Through his participation in both the state and national associations, Carson has gained a lot of perspective for how other leaders manage their counties’ needs. But he is very concerned about the impact of broad economic trends on his own district, which he has seen become less diverse over his tenure as the cost of living throughout the Bay Area drives many, including his son, farther inland if they want to stay in California.
“Now there’s an exodus because people can’t afford to live in our area,” he said. “People on the economic margins are becoming part of our homeless or the incarcerated population and the need for the services county government provides has become so much greater and these groups struggle to survive. We spent $100 million on food programs in 2022, but just a few years ago it was $10 million before the COVID pandemic.”
His district, which was 20 percent Black when he was elected in 1992, is now closer to 10 percent Black.
“We’re seeing less of the diversity that made our area so distinctive and vibrant,” he said.
His response is to live unapologetically through his identity as an African-American, and he feels that by gearing his attention to the needs of one marginalized group, he’s much more receptive to others, citing LGBTQ and disabled communities as examples of constituencies for whom attention to their concerns have made the country stronger overall.
“We want to minimize competition among groups, but also constantly using the data that highlights the disparities and redirect resources accordingly,” he said. “We’re currently in the process of sitting down with each of the distinctive groups, coming out of the pandemic, trying to solicit what does life look like for the population. For some groups, family connections get tighter and we want to make sure nobody pulls away from society at large and feels forgotten by county government.”

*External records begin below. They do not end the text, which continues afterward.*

(** * ai-reviewer.py: the AI mentor review script, embedded and verified

    The script [scripts/ai-reviewer.py] fetches the commits of a pull
    request, sends the patch of each commit to a generative model and posts
    the collected answers as one comment.  This file embeds the script in
    Rocq and proves the properties its specification states.

    - Python [str] values are sequences of Unicode code points: [list N].
      Literals of the script are written as UTF-8 text and decoded.
    - Python [set] values are [gset]s; iteration over a set goes through
      [elements], whose order is left unspecified.
    - [main] runs in a monad that threads the trace of effects performed so
      far (printed lines, file reads, REST and model calls, each with its
      answer) and an outcome that is either a returned value or a raised
      exception. *)

From Stdlib Require Import ZArith NArith String Ascii List DecimalString.
From stdpp Require Import base list gmap.

Local Open Scope Z_scope.

(** ** Python strings *)

Module Str.

(** A Python [str]: a sequence of Unicode code points. *)
Definition str : Type := list N.

(** UTF-8 decoding of the bytes of a literal.  [need] counts the
    continuation bytes still expected, [acc] holds the bits read so far. *)
Fixpoint utf8_decode (need : nat) (acc : N) (bs : list N) : str :=
  match bs with
  | [] => []
  | b :: bs' =>
      if (b <? 128)%N then b :: utf8_decode 0 0%N bs'
      else if (b <? 192)%N then
        match need with
        | 1%nat => (acc * 64 + (b - 128))%N :: utf8_decode 0 0%N bs'
        | _ => utf8_decode (pred need) (acc * 64 + (b - 128))%N bs'
        end
      else if (b <? 224)%N then utf8_decode 1 (b - 192)%N bs'
      else if (b <? 240)%N then utf8_decode 2 (b - 224)%N bs'
      else utf8_decode 3 (b - 240)%N bs'
  end.

(** A literal of the script. *)
Definition lit (s : string) : str :=
  utf8_decode 0 0%N (map N_of_ascii (list_ascii_of_string s)).

(** The double quote, which a literal cannot hold. *)
Definition dquote : str := [34%N].

(** [sub in s] on strings: [sub] occurs in [s] as a contiguous run. *)
Fixpoint contains (sub s : str) : bool :=
  bool_decide (sub `prefix_of` s) ||
  match s with
  | [] => false
  | _ :: s' => contains sub s'
  end.

(** [s.startswith(p)]. *)
Definition startswith (s p : str) : bool := bool_decide (p `prefix_of` s).

(** [s.rfind(c)] for a one-character [c]: the highest index holding [c],
    or [-1]. *)
Fixpoint rfind_from (c : N) (s : str) (i last : Z) : Z :=
  match s with
  | [] => last
  | x :: s' => rfind_from c s' (i + 1) (if bool_decide (x = c) then i else last)
  end.

Definition rfind (c : N) (s : str) : Z := rfind_from c s 0 (-1).

(** [s[i:j]] for indexes that are not negative. *)
Definition slice (s : str) (i j : Z) : str :=
  take (Z.to_nat (j - i)) (drop (Z.to_nat i) s).

(** [s[:j]] and [s[i:]]. *)
Definition slice_to (s : str) (j : Z) : str := take (Z.to_nat j) s.
Definition slice_from (s : str) (i : Z) : str := drop (Z.to_nat i) s.

(** [sep.join(parts)]. *)
Fixpoint join (sep : str) (parts : list str) : str :=
  match parts with
  | [] => []
  | [p] => p
  | p :: rest => p ++ sep ++ join sep rest
  end.

(** [str(n)] for an [int]. *)
Definition of_Z (n : Z) : str := lit (NilZero.string_of_int (Z.to_int n)).

(** [str.isspace] on one code point: the characters Python strips. *)
Definition isspace (c : N) : bool :=
  ((9 <=? c) && (c <=? 13) || (28 <=? c) && (c <=? 32) ||
   (c =? 133) || (c =? 160) || (c =? 5760) ||
   (8192 <=? c) && (c <=? 8202) || (c =? 8232) || (c =? 8233) ||
   (c =? 8239) || (c =? 8287) || (c =? 12288))%N.

Fixpoint lstrip (s : str) : str :=
  match s with
  | c :: s' => if isspace c then lstrip s' else s
  | [] => []
  end.

(** [s.strip()]. *)
Definition strip (s : str) : str := rev (lstrip (rev (lstrip s))).

(** Lower-casing of the letters [A]..[Z]; other code points are kept. *)
Definition lower_char (c : N) : N :=
  if ((65 <=? c) && (c <=? 90))%N then (c + 32)%N else c.

Definition lower_ascii (s : str) : str := map lower_char s.

Definition is_ascii (s : str) : bool := forallb (fun c => (c <? 128)%N) s.

(** [s.lower()].  On a string of ASCII characters it lowers [A]..[Z];
    on any other string it follows the Unicode tables of the interpreter,
    which are the parameter [unicode_lower]. *)
Definition lower (unicode_lower : str -> str) (s : str) : str :=
  if is_ascii s then lower_ascii s else unicode_lower s.

(** A Python value used as a condition: [None] and [''] are false. *)
Definition truthy (v : option str) : bool :=
  match v with
  | Some (_ :: _) => true
  | _ => false
  end.

(** A value inside an f-string: [None] prints as the word None. *)
Definition fmt (v : option str) : str :=
  match v with
  | Some s => s
  | None => lit "None"
  end.

End Str.

Export Str.

(** ** os.path on a POSIX runner *)

Module PosixPath.

Definition sep : N := 47%N.      (* '/' *)
Definition extsep : N := 46%N.   (* '.' *)

(** The [while filenameIndex < dotIndex] loop of [genericpath._splitext]:
    it returns the split at the last dot as soon as it meets a character
    of the file name that is not a dot, and falls through when the name
    before the last dot consists of dots only.  [n] bounds the number of
    iterations. *)
Fixpoint splitext_loop (n : nat) (p : str) (filenameIndex dotIndex : Z)
  : option (str * str) :=
  match n with
  | O => None
  | S n' =>
      if bool_decide (filenameIndex < dotIndex) then
        if bool_decide (slice p filenameIndex (filenameIndex + 1) ≠ [extsep])
        then Some (slice_to p dotIndex, slice_from p dotIndex)
        else splitext_loop n' p (filenameIndex + 1) dotIndex
      else None
  end.

(** [os.path.splitext(p)]: [(root, ext)], with [ext] empty or starting at
    the last dot of the last path component; leading dots of the component
    do not start an extension. *)
Definition splitext (p : str) : str * str :=
  let sepIndex := rfind sep p in
  let dotIndex := rfind extsep p in
  if bool_decide (dotIndex > sepIndex) then
    match splitext_loop (Z.to_nat (dotIndex - (sepIndex + 1))) p
            (sepIndex + 1) dotIndex with
    | Some r => r
    | None => (p, [])
    end
  else (p, []).

(** [os.path.join(a, b)]. *)
Definition join (a b : str) : str :=
  if startswith b [sep] then b
  else if bool_decide (a = []) || bool_decide (last a = Some sep) then a ++ b
  else a ++ [sep] ++ b.

End PosixPath.

(** ** Configuration *)

Definition SUPPORTED_EXTENSIONS : gset str :=
  {[ lit ".js"; lit ".jsx"; lit ".ts"; lit ".tsx"; lit ".mjs"; lit ".cjs";
     lit ".vue"; lit ".svelte"; lit ".astro";
     lit ".css"; lit ".scss"; lit ".sass"; lit ".less"; lit ".styl";
     lit ".html"; lit ".htm"; lit ".pug"; lit ".ejs"; lit ".handlebars";
     lit ".hbs";
     lit ".json"; lit ".go"; lit ".java"; lit ".cpp"; lit ".c"; lit ".md" ]}.

Definition IGNORE_DIRS : gset str :=
  {[ lit ".git"; lit ".github"; lit ".vscode"; lit ".idea";
     lit "node_modules"; lit "bower_components";
     lit "dist"; lit "build"; lit "out"; lit "coverage";
     lit "__pycache__"; lit "venv"; lit "bin"; lit "obj";
     lit ".next"; lit ".nuxt"; lit ".astro" ]}.

(** ** The file filter *)

(** The [for ignore_dir in IGNORE_DIRS] loop of [should_ignore_file]:
    [true] when some iteration returns [True]. *)
Fixpoint ignore_dir_loop (dirs : list str) (file_path : str) : bool :=
  match dirs with
  | [] => false
  | ignore_dir :: rest =>
      if contains (lit "/" ++ ignore_dir ++ lit "/") file_path
         || startswith file_path (ignore_dir ++ lit "/")
      then true
      else ignore_dir_loop rest file_path
  end.

Definition should_ignore_file (file_path : str) : bool :=
  if ignore_dir_loop (elements IGNORE_DIRS) file_path then true
  else
    let ext := (PosixPath.splitext file_path).2 in
    bool_decide (ext ∉ SUPPORTED_EXTENSIONS).


(** ** The data of the REST interface and of the runner

    The answers of the REST interface are taken at the schema the host
    documents: a commit of a pull request has a [sha] and a
    [commit.message]; a commit detail may hold [files]; a file entry has a
    [filename] and a [status], and a [patch] unless the file is binary or
    the diff is too large. *)

Record Commit := { sha : str; message : str }.
(** What a string accepted by [HTML_OK] looks like. *)
Lemma internal_shape (o : str) :
  is_internal o = true ->
  exists p5 ph rest,
    o = p5 ++ ":"%char :: "/"%char :: "/"%char :: ph ++ rest /\
    ci_str_eqb (lit "https") p5 = true /\
    ci_str_eqb (lit "engsoftmoderna.info") ph = true /\
    (rest = [] \/ rest = [LF] \/ exists t, rest = "/"%char :: t).
Proof.
  unfold is_internal, HTML_OK_match.
  destruct (ci_prefix BASE o) as [rest|] eqn:E; [|discriminate].
  intros H. apply chomp_cases in H.
  apply ci_prefix_some in E. destruct E as (pre & -> & Hp).
  change BASE with (lit "https" ++ ":"%char :: "/"%char :: "/"%char
                      :: lit "engsoftmoderna.info") in Hp.
  apply ci_str_eqb_app_inv in Hp. destruct Hp as (p5 & t & -> & H5 & Ht).
  destruct t as [|c1 t]; [discriminate|]. cbn [ci_str_eqb] in Ht.
  apply andb_prop in Ht. destruct Ht as [E1 Ht].
  destruct t as [|c2 t]; [discriminate|]. cbn [ci_str_eqb] in Ht.
  apply andb_prop in Ht. destruct Ht as [E2 Ht].
  destruct t as [|c3 ph]; [discriminate|]. cbn [ci_str_eqb] in Ht.
  apply andb_prop in Ht. destruct Ht as [E3 Hh].
  apply ci_colon in E1. apply ci_slash in E2. apply ci_slash in E3. subst.
  exists p5, ph, rest. rewrite <- app_assoc. simpl. auto.
Qed.

Lemma ci_https_chars (p5 : str) :
  ci_str_eqb (lit "https") p5 = true ->
  forall c, In c p5 -> c <> ":"%char /\ c <> "/"%char.
Proof.
  intros H c Hc. destruct (ci_str_eqb_in _ _ H c Hc) as (p & Hp & Hpc).
  destruct (is_ascii c) eqn:Ea.
  - apply https_char. exact (ci_in_lower _ _ _ Hp Hpc Ea).
  - destruct c as [a|n]; [|split; discriminate].
    rewrite ci_eqb_low in Hpc. apply ceqb_eq in Hpc.
    apply https_char. rewrite <- Hpc. apply has_char_iff.
    change (lit "https") with (lower (lit "https")). unfold lower.
    now apply in_map.
Qed.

While work in the community is crucial, Carson saw John George, the county’s first Black supervisor, die in office from a heart attack, due in part to overextending himself in an effort to keep up a hectic public schedule. North of 70, Carson prioritizes his physical and mental health with regular appointments with a heavy punching bag, on which he unleashes his frustrations while working up a sweat before giving the bag a cathartic embrace after a long workout and moving on with his day.
His eye has always been on the future, even as he looks to the challenges his parents faced in an effort to use county government to make life better for everyone. Though his father died before he took office, his mother lived to see most of his county government career thus far.
“I’ve been blessed to be placed in a position to be in the room where I can lend a voice to trying to figure out how we move forward,” he said. “I feel so blessed that I have the ability to do this work.”